__WHAT THE EXERCISE ASKS__. Lift out, unaltered, the lines of the material below between the line holding "(** ** Text sanitizer: [clean_text] *)" and the line holding "(** [s.replace(a +", counting both.

_ _ _ _

(** * Applio TTS inference API ([api/app.py], [api/config.py],
    [api/fix_multipart.py]): a shallow embedding

    The handlers of the FastAPI application are embedded as functions over an
    explicit [World]: the disk, the names whose removal the system refuses,
    the module global [_voices_data], the clock, what was printed, and the
    calls made to the synthesis pipeline.  A handler is a computation
    [M A = World -> (Raised + A) * World] that returns a value or raises.

    Functions imported from the rest of Applio ([run_tts_script],
    [load_voices_data], [match_index], [Config]), [librosa.get_duration], the
    way the system resolves file names, the errors of [os.stat] that
    [Path.exists] lets pass, and the Unicode tables (case mappings,
    printable code points) are parameters, gathered in [Env]; [get_files]
    and [get_speakers_id], which only the model endpoints call, are in
    [ModelStore].

    Not embedded: the effects of importing the module (the creation of the
    output directory), what [traceback.print_exc] writes to the error
    stream, the endpoints [/], [/health] and [/gpu/status], and
    [print_config_summary].  Floating-point values are only passed around by
    the handlers; they are rationals here. *)

From Stdlib Require Import NArith ZArith QArith List String Ascii Bool Lia.
From stdpp Require Import base option list gmap.

Local Open Scope N_scope.

(** ** Python [str]

    A [str] is a sequence of Unicode code points. *)

Abbreviation str := (list N).

(** Decoding of the UTF-8 bytes of a source literal into code points. *)
Fixpoint utf8_decode (bs : list N) : str :=
  match bs with
  | [] => []
  | b :: r =>
      if b <? 128 then b :: utf8_decode r
      else if b <? 224 then
        match r with
        | c1 :: r1 => ((b - 192) * 64 + (c1 - 128)) :: utf8_decode r1
        | _ => []
        end
      else if b <? 240 then
        match r with
        | c1 :: c2 :: r2 =>
            ((b - 224) * 4096 + (c1 - 128) * 64 + (c2 - 128)) :: utf8_decode r2
        | _ => []
        end
      else
        match r with
        | c1 :: c2 :: c3 :: r3 =>
            ((b - 240) * 262144 + (c1 - 128) * 4096 + (c2 - 128) * 64 + (c3 - 128))
              :: utf8_decode r3
        | _ => []
        end
  end.

(** [u "..."] is the [str] written by the literal. *)
Definition u (s : string) : str :=
  utf8_decode (map N_of_ascii (list_ascii_of_string s)).

Definition str_eqb (a b : str) : bool := bool_decide (a = b).

(** [s.startswith(p)] *)
Fixpoint startswith (s p : str) : bool :=
  match p, s with
  | [], _ => true
  | _ :: _, [] => false
  | c :: p', d :: s' => (c =? d) && startswith s' p'
  end.

(** [s.endswith(p)] *)
Definition endswith (s p : str) : bool := startswith (rev s) (rev p).

(** [p in s] for two strings *)
Fixpoint str_in (p s : str) : bool :=
  startswith s p ||
  match s with
  | [] => false
  | _ :: s' => str_in p s'
  end.

(** [c in s] for a one-character [c] *)
Definition char_in (c : N) (s : str) : bool := existsb (N.eqb c) s.

(** [s.split(sep)[0]] for a one-character separator *)
Fixpoint split_first (sep : N) (s : str) : str :=
  match s with
  | [] => []
  | c :: r => if c =? sep then [] else c :: split_first sep r
  end.

(** [sep.join(l)] *)
Fixpoint str_join (sep : str) (l : list str) : str :=
  match l with
  | [] => []
  | [x] => x
  | x :: r => x ++ sep ++ str_join sep r
  end.

(** Truth value of a [str] and of an [Optional[str]]. *)
Definition truthy (s : str) : bool := negb (str_eqb s []).
Definition otruthy (o : option str) : bool :=
  match o with Some s => truthy s | None => false end.

(** *** [str.strip()]: the code points Python treats as whitespace *)
Definition isspace (c : N) : bool :=
  ((9 <=? c) && (c <=? 13)) || ((28 <=? c) && (c <=? 32)) ||
  (c =? 133) || (c =? 160) || (c =? 5760) ||
  ((8192 <=? c) && (c <=? 8202)) || (c =? 8232) || (c =? 8233) ||
  (c =? 8239) || (c =? 8287) || (c =? 12288).

Fixpoint lstrip (s : str) : str :=
  match s with
  | [] => []
  | c :: r => if isspace c then lstrip r else s
  end.

Definition rstrip (s : str) : str := rev (lstrip (rev s)).
Definition strip (s : str) : str := rstrip (lstrip s).

(** ** Text sanitizer: [clean_text] *)

(** The character class [[\x00-\x08\x0B\x0C\x0E-\x1F\x7F]]. *)
Definition control_class (c : N) : bool :=
  (c <=? 8) || (c =? 11) || (c =? 12) || ((14 <=? c) && (c <=? 31)) || (c =? 127).

(** [re.sub(class, '', text)] *)
Definition re_sub_class (cls : N -> bool) (text : str) : str :=
  List.filter (fun c => negb (cls c)) text.

(** [s.replace(a + b, new)] for a two-character pattern, scanning from the
    left over non-overlapping occurrences. *)
Fixpoint replace2 (a b : N) (new : str) (s : str) : str :=
  match s with
  | [] => []
  | c :: r =>
      match r with
      | d :: r' =>
          if (c =? a) && (d =? b) then new ++ replace2 a b new r'
          else c :: replace2 a b new r
      | [] => [c]
      end
  end.

(** [s.replace(a, new)] for a one-character pattern. *)
Definition replace1 (a : N) (new : str) (s : str) : str :=
  flat_map (fun c => if c =? a then new else [c]) s.

Definition CR : N := 13.
Definition LF : N := 10.

Definition clean_text (text : str) : str :=
  let cleaned := re_sub_class control_class text in
  let cleaned := replace1 CR [LF] (replace2 CR LF [LF] cleaned) in
  strip cleaned.


(** *** Case mappings

    [str.upper()] maps every code point on its own; [str.lower()] does so too
    except that a few code points look at their neighbours.  The mappings of
    the ASCII range are fixed here; those of the other code points come from
    the interpreter's Unicode tables and are parameters. *)
Record CaseTables := {
  upper_full : N -> str;
  lower_full : str -> N -> str -> str  (* text before, code point, text after *)
}.

Definition ascii_upper (c : N) : N :=
  if (97 <=? c) && (c <=? 122) then c - 32 else c.
Definition ascii_lower (c : N) : N :=
  if (65 <=? c) && (c <=? 90) then c + 32 else c.

Definition upper (T : CaseTables) (s : str) : str :=
  flat_map (fun c => if c <? 128 then [ascii_upper c] else upper_full T c) s.

Fixpoint lower_from (T : CaseTables) (before_rev : str) (s : str) : str :=
  match s with
  | [] => []
  | c :: r =>
      (if c <? 128 then [ascii_lower c] else lower_full T (rev before_rev) c r)
        ++ lower_from T (c :: before_rev) r
  end.
Definition lower (T : CaseTables) (s : str) : str := lower_from T [] s.

(** ** Paths *)

Definition SEP : N := 47.

(** [s.split(sep)] for a one-character separator *)
Fixpoint split_on (sep : N) (s : str) : list str :=
  match s with
  | [] => [[]]
  | c :: r =>
      if c =? sep then [] :: split_on sep r
      else match split_on sep r with
           | x :: xs => (c :: x) :: xs
           | [] => [[c]]
           end
  end.

(** [os.path.join(a, b)] (POSIX) *)
Definition os_path_join (a b : str) : str :=
  if startswith b [SEP] then b
  else if negb (truthy a) || endswith a [SEP] then a ++ b
  else a ++ [SEP] ++ b.

(** [os.path.basename(p)]: what follows the last separator *)
Definition os_path_basename (p : str) : str :=
  match rev (split_on SEP p) with
  | x :: _ => x
  | [] => []
  end.

(** [pathlib.Path] (POSIX flavour): a root and the list of components. *)
Record Path := { root : str; parts : list str }.

Definition path_root (s : str) : str :=
  if startswith s [SEP; SEP] && negb (startswith s [SEP; SEP; SEP]) then [SEP; SEP]
  else if startswith s [SEP] then [SEP]
  else [].

Definition path_parts (s : str) : list str :=
  List.filter (fun x => truthy x && negb (str_eqb x (u "."))) (split_on SEP s).

(** [Path(s)] *)
Definition mkPath (s : str) : Path :=
  {| root := path_root s; parts := path_parts s |}.

(** [p / key] *)
Definition truediv (p : Path) (key : str) : Path :=
  let k := mkPath key in
  if truthy (root k) then k
  else {| root := root p; parts := parts p ++ parts k |}.

(** [str(p)], also [os.fspath(p)] *)
Definition path_str (p : Path) : str :=
  let s := root p ++ str_join [SEP] (parts p) in
  if truthy s then s else u ".".

(** ** The disk *)

Inductive node :=
  | File (data : list N)
  | Dir (st_size : N).

(** A voice record of the catalog: a [dict] with string values. *)
Abbreviation Voice := (gmap str str).

(** [d.get(k, "")] *)
Definition dict_get (d : Voice) (k : str) : str := default [] (d !! k).

(** ** Exceptions *)

Record HTTPException := { status_code : N; detail : str }.

(** Any other exception, as far as the handlers look at it: [str(e)]. *)
Record Exn := { exn_str : str }.

Inductive Raised :=
  | RaiseHTTP (e : HTTPException)
  | RaiseExc (e : Exn).

(** ** Request and response models *)

Module SimpleTTSRequest.
Record t := {
  text : str;
  tts_voice : str;
  model_path : str;
  index_path : option str;
  tts_rate : Z;
  return_base64 : bool;
  output_format : str
}.

(** The field constraints checked when the body is parsed. *)
Definition valid (r : t) : bool :=
  (1 <=? length (text r))%nat && (length (text r) <=? 5000)%nat &&
  (-100 <=? tts_rate r)%Z && (tts_rate r <=? 100)%Z.
End SimpleTTSRequest.

Module TTSInferenceRequest.
Record t := {
  text : str;
  tts_voice : str;
  model_path : str;
  index_path : option str;
  tts_rate : Z;
  pitch : Z;
  index_rate : Q;
  volume_envelope : Q;
  protect : Q;
  f0_method : str;
  split_audio : bool;
  f0_autotune : bool;
  f0_autotune_strength : Q;
  proposed_pitch : bool;
  proposed_pitch_threshold : Q;
  clean_audio : bool;
  clean_strength : Q;
  export_format : str;
  embedder_model : str;
  embedder_model_custom : option str;
  sid : Z;
  return_base64 : bool;
  output_filename : option str
}.

Definition in_range (lo hi x : Q) : bool := Qle_bool lo x && Qle_bool x hi.

(** The field constraints checked when the model is built. *)
Definition valid (r : t) : bool :=
  (1 <=? length (text r))%nat && (length (text r) <=? 5000)%nat &&
  (-100 <=? tts_rate r)%Z && (tts_rate r <=? 100)%Z &&
  (-24 <=? pitch r)%Z && (pitch r <=? 24)%Z &&
  in_range 0 1 (index_rate r) && in_range 0 1 (volume_envelope r) &&
  in_range 0 (1 # 2) (protect r) && in_range 0 1 (f0_autotune_strength r) &&
  in_range 50 1200 (proposed_pitch_threshold r) &&
  in_range 0 1 (clean_strength r) && (0 <=? sid r)%Z.

(** [request.index_path = v] *)
Definition set_index_path (r : t) (v : option str) : t :=
  {| text := text r; tts_voice := tts_voice r; model_path := model_path r;
     index_path := v; tts_rate := tts_rate r; pitch := pitch r;
     index_rate := index_rate r; volume_envelope := volume_envelope r;
     protect := protect r; f0_method := f0_method r;
     split_audio := split_audio r; f0_autotune := f0_autotune r;
     f0_autotune_strength := f0_autotune_strength r;
     proposed_pitch := proposed_pitch r;
     proposed_pitch_threshold := proposed_pitch_threshold r;
     clean_audio := clean_audio r; clean_strength := clean_strength r;
     export_format := export_format r; embedder_model := embedder_model r;
     embedder_model_custom := embedder_model_custom r; sid := sid r;
     return_base64 := return_base64 r; output_filename := output_filename r |}.
End TTSInferenceRequest.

_ _ _ _

__RESULT OF THIS EXERCISE__.
(** ** Text sanitizer: [clean_text] *)

(** The character class [[\x00-\x08\x0B\x0C\x0E-\x1F\x7F]]. *)
Definition control_class (c : N) : bool :=
  (c <=? 8) || (c =? 11) || (c =? 12) || ((14 <=? c) && (c <=? 31)) || (c =? 127).

(** [re.sub(class, '', text)] *)
Definition re_sub_class (cls : N -> bool) (text : str) : str :=
  List.filter (fun c => negb (cls c)) text.

(** [s.replace(a + b, new)] for a two-character pattern, scanning from the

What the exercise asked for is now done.